Ghana's Chief Justice sets up specialized courts to deal with illegal mining

Ghana

Georgina Theodora Wood, Ghana’s Chief Justice has constituted fourteen special courts to deal with mining related offences – in the wake of public outrage over illegal mining popularly referred to as ‘galamsey.’

According to a statement issued by the secretary to the Judicial Service, the courts were in furtherance of “the recent groundswell of public revulsion and media and civil society advocacy against the menace of illegal mining, commonly referred to as “galamsey”.

“As an institution committed to the Rule of Law, we are prepared to lend our support to this renewed fight against illegal mining to stamp out the menace and thereby protect the country’s natural resources, particularly our water bodies, for the current and future generations,” the statement said.

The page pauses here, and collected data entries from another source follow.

(* ===== verification/Terminal.v ===== *)
(** The terminal of [top_source/main.cpp]: the two threads of the telnet
    connection ([tcp_charfifo_thread_entry],
    [tcp_charfifo_recv_thread_receive_entry]) and the program, which reaches the
    connection through the register [charfifo].  The three run at the same time;
    the order of their steps is a list of events. *)

From Stdlib Require Import ZArith Lia.
From stdpp Require Import base numbers list option tactics.
From S2P Require Import Prelude CsrFile.

Local Open Scope Z_scope.

(** [tm_buf]: what the receiving thread has not passed on yet of its buffer;
    [tm_input], [tm_sent], [tm_written], [tm_taken]: all the characters so far that
    came in over the connection, went out over it, that the program wrote, and
    that it took. *)
Record terminal := mk_terminal {
  tm_fifos : char_fifos;
  tm_buf : list Z;
  tm_input : list Z;
  tm_sent : list Z;
  tm_written : list Z;
  tm_taken : list Z
}.

#[export] Instance terminal_eta : Eta terminal := fun t =>
  mk_terminal (tm_fifos t) (tm_buf t) (tm_input t) (tm_sent t) (tm_written t) (tm_taken t).

Definition terminal_new : terminal := mk_terminal (mk_char_fifos [] []) [] [] [] [] [].

Definition CARRIAGE_RETURN : Z := 13.

Definition RECEIVE_SIZE : nat := 1024.

(** The receiving thread: [soc.receive], and an iteration of the loop over the
    buffer, which waits while the queue is full. *)
Definition terminal_receive (buf : list Z) (t : terminal) : option terminal :=
  match tm_buf t with
  | [] =>
      _ ← assert (length buf <=? RECEIVE_SIZE)%nat;
      Some (t <| tm_buf := buf |> <| tm_input ::= fun l => l ++ buf |>)
  | _ => None
  end.

Definition terminal_pass (t : terminal) : option terminal :=
  match tm_buf t with
  | [] => None
  | ch :: buf =>
      if ch =? CARRIAGE_RETURN then Some (t <| tm_buf := buf |>)
      else if (length (rev_fifo (tm_fifos t)) <? CHAR_FIFO_CAPACITY)%nat then
        Some (t <| tm_buf := buf |> <| tm_fifos ::= fun fs => fs <| rev_fifo ::= fun l => l ++ [ch] |> |>)
      else None
  end.

(** The sending thread: the front of the queue is sent, then removed. *)
Definition terminal_send (t : terminal) : option terminal :=
  match send_fifo (tm_fifos t) with
  | [] => None
  | ch :: rest => Some (t <| tm_sent ::= fun l => l ++ [ch] |> <| tm_fifos ::= fun fs => fs <| send_fifo := rest |> |>)
  end.

(** The program writes the register: with the highest bit set it removes the
    character it has read, else it sends one. *)
Definition terminal_write (value : Z) (t : terminal) : option terminal :=
  '(_, fs) ← charfifo_filter (tm_fifos t) value;
  Some (if negb (Z.land value 0x80000000 =? 0) then t <| tm_fifos := fs |> <| tm_taken ::= fun l => l ++ take 1 (rev_fifo (tm_fifos t)) |>
        else t <| tm_fifos := fs |> <| tm_written ::= fun l => l ++ [to_char value] |>).

Inductive terminal_event := te_receive (buf : list Z) | te_pass | te_send | te_write (value : Z).

(** [None]: the thread waits. *)
Definition terminal_step (e : terminal_event) (t : terminal) : option terminal :=
  match e with
  | te_receive buf => terminal_receive buf t
  | te_pass => terminal_pass t
  | te_send => terminal_send t
  | te_write value => terminal_write value t
  end.

Fixpoint terminal_run (es : list terminal_event) (t : terminal) : option terminal :=
  match es with
  | [] => Some t
  | e :: es => t ← terminal_step e t; terminal_run es t
  end.

(** * No character is lost *)

(** The characters that are passed on. *)
Definition passed (l : list Z) : list Z := filter (fun ch => ch <> CARRIAGE_RETURN) l.

Record terminal_inv (t : terminal) : Prop := {
  inv_in : passed (tm_input t) = tm_taken t ++ rev_fifo (tm_fifos t) ++ passed (tm_buf t);
  inv_out : tm_written t = tm_sent t ++ send_fifo (tm_fifos t);
  inv_room : (length (rev_fifo (tm_fifos t)) <= CHAR_FIFO_CAPACITY)%nat /\ (length (send_fifo (tm_fifos t)) <= CHAR_FIFO_CAPACITY)%nat
}.

Lemma terminal_step_inv e t t' : terminal_inv t -> terminal_step e t = Some t' -> terminal_inv t'.
Proof.
  intros [Hi Ho [Hr Hs]]. destruct e as [buf| | |value]; cbn [terminal_step].
  - unfold terminal_receive. destruct (tm_buf t) eqn:E; [|done]. destruct (_ <=? _)%nat; [|done]. mstep. intros [= <-].
    split; [|done|done]. cbn. unfold passed in *. rewrite list.filter_app, Hi. cbn. by rewrite app_nil_r, app_assoc.
  - unfold terminal_pass. destruct (tm_buf t) as [|ch buf] eqn:E; [done|]. unfold passed in Hi. rewrite filter_cons in Hi.
    destruct (Z.eqb_spec ch CARRIAGE_RETURN) as [->|Hc].
    + intros [= <-]. split; [|done|done]. cbn [tm_input tm_taken tm_buf tm_fifos]. by rewrite decide_False in Hi by (intros H; by apply H).
    + destruct (Nat.ltb_spec (length (rev_fifo (tm_fifos t))) CHAR_FIFO_CAPACITY); [|done]. intros [= <-].
      rewrite decide_True in Hi by done. split; [|done|split; [|done]].
      * change (passed (tm_input t) = tm_taken t ++ (rev_fifo (tm_fifos t) ++ [ch]) ++ passed buf). unfold passed. by rewrite Hi, <- !app_assoc.
      * change (length (rev_fifo (tm_fifos t) ++ [ch]) <= CHAR_FIFO_CAPACITY)%nat. rewrite length_app. cbn [length]. lia.
  - unfold terminal_send. destruct (send_fifo (tm_fifos t)) as [|ch rest] eqn:E; [done|]. intros [= <-].
    split; [done| |split; [done|]].
    + change (tm_written t = (tm_sent t ++ [ch]) ++ rest). by rewrite Ho, <- app_assoc.
    + change (length rest <= CHAR_FIFO_CAPACITY)%nat. cbn [length] in Hs. lia.
  - unfold terminal_write, charfifo_filter. destruct (negb _).
    + destruct (rev_fifo (tm_fifos t)) as [|ch rest] eqn:E; [done|]. mstep. intros [= <-].
      split; [|done|split; [|done]].
      * change (passed (tm_input t) = (tm_taken t ++ [ch]) ++ rest ++ passed (tm_buf t)). by rewrite Hi, <- app_assoc.
      * change (length rest <= CHAR_FIFO_CAPACITY)%nat. cbn [length] in Hr. lia.
    + destruct (Nat.ltb_spec (length (send_fifo (tm_fifos t))) CHAR_FIFO_CAPACITY); [|done]. mstep. intros [= <-].
      split; [done| |split; [done|]].
      * change (tm_written t ++ [to_char value] = tm_sent t ++ send_fifo (tm_fifos t) ++ [to_char value]). by rewrite Ho, <- app_assoc.
      * change (length (send_fifo (tm_fifos t) ++ [to_char value]) <= CHAR_FIFO_CAPACITY)%nat. rewrite length_app. cbn [length]. lia.
Qed.

Lemma terminal_run_inv es t t' : terminal_inv t -> terminal_run es t = Some t' -> terminal_inv t'.
Proof.
  revert t. induction es as [|e es IH]; intros t I E; cbn [terminal_run] in E; [by injection E as <-|].
  apply bind_Some in E as (t1 & E1 & E). apply (IH t1); [|done]. by apply (terminal_step_inv e t).
Qed.

(** C39: the terminal keeps the characters and their order, however its threads
    and the program take turns: what came in over the connection, but for
    carriage returns, is what the program has taken followed by what waits in the
    queue and the buffer; what the program wrote is what has gone out followed by
    what waits; and no queue exceeds its capacity. *)
Theorem terminal_lossless es t :
  terminal_run es terminal_new = Some t ->
  passed (tm_input t) = tm_taken t ++ rev_fifo (tm_fifos t) ++ passed (tm_buf t) /\
  tm_written t = tm_sent t ++ send_fifo (tm_fifos t) /\
  (length (rev_fifo (tm_fifos t)) <= CHAR_FIFO_CAPACITY)%nat /\ (length (send_fifo (tm_fifos t)) <= CHAR_FIFO_CAPACITY)%nat.
Proof.
  intros E. destruct (terminal_run_inv es terminal_new t) as [Hi Ho [Hr Hs]]; [|done|done].
  split; try done. unfold CHAR_FIFO_CAPACITY. cbn. lia.
Qed.

(** "hi\r" comes in; the program takes the first letter and answers "o". *)
Lemma terminal_lossless_witness :
  exists t, terminal_run [te_receive [104; 105; 13]; te_pass; te_write 0x80000000; te_pass; te_write 111; te_pass; te_send] terminal_new = Some t /\
    tm_taken t = [104] /\ rev_fifo (tm_fifos t) = [105] /\ tm_sent t = [111] /\
    passed (tm_input t) = tm_taken t ++ rev_fifo (tm_fifos t) ++ passed (tm_buf t).
Proof.
  destruct (terminal_run [te_receive [104; 105; 13]; te_pass; te_write 0x80000000; te_pass; te_write 111; te_pass; te_send] terminal_new)
    as [t|] eqn:E; [|discriminate E].
  exists t. split; [reflexivity|]. pose proof (proj1 (terminal_lossless _ t E)) as H. vm_compute in E. injection E as <-.
  split; [reflexivity|]. split; [reflexivity|]. split; [reflexivity|]. exact H.
Defined.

As an institution committed to the Rule of Law, we are prepared to lend our support to this renewed fight against illegal mining to stamp out the menace and thereby protect the country’s natural resources, particularly our water bodies, for the current and future generations.

Cases are to be tried under the Minerals and Mining Acts, Act 703 and the Minerals and Mining (Amendment) Act, 2015 (Act 900). Seven out of the fourteen courts are High Courts located in the capital and other regional capitals. The remaining are circuit courts across the gold-producing nation.

The Chief Justice said judges expected to sit on such cases will be given regular training to better equip them to discharge their duties. She added that the Service will consider increasing the number of courts if need be.

Ghana, a top gold exporter, is grappling with the issue of illegal mining in its resource-rich regions – mostly the Ashanti, Eastern and Western regions.

A national outcry has followed media reportage of an environmental destruction as a result of polluted water bodies due to the activities of illegal small-scale mining activities. The media and civil society have tasked the government to do all it takes to put a stop to the activity.

Galamsey operations in the country are predominantly done with Chinese involvement. It has led to a tense diplomatic atmosphere between the two governments. About a dozen Chinese nationals are currently before the courts on charges of engaging in illegal mining activities.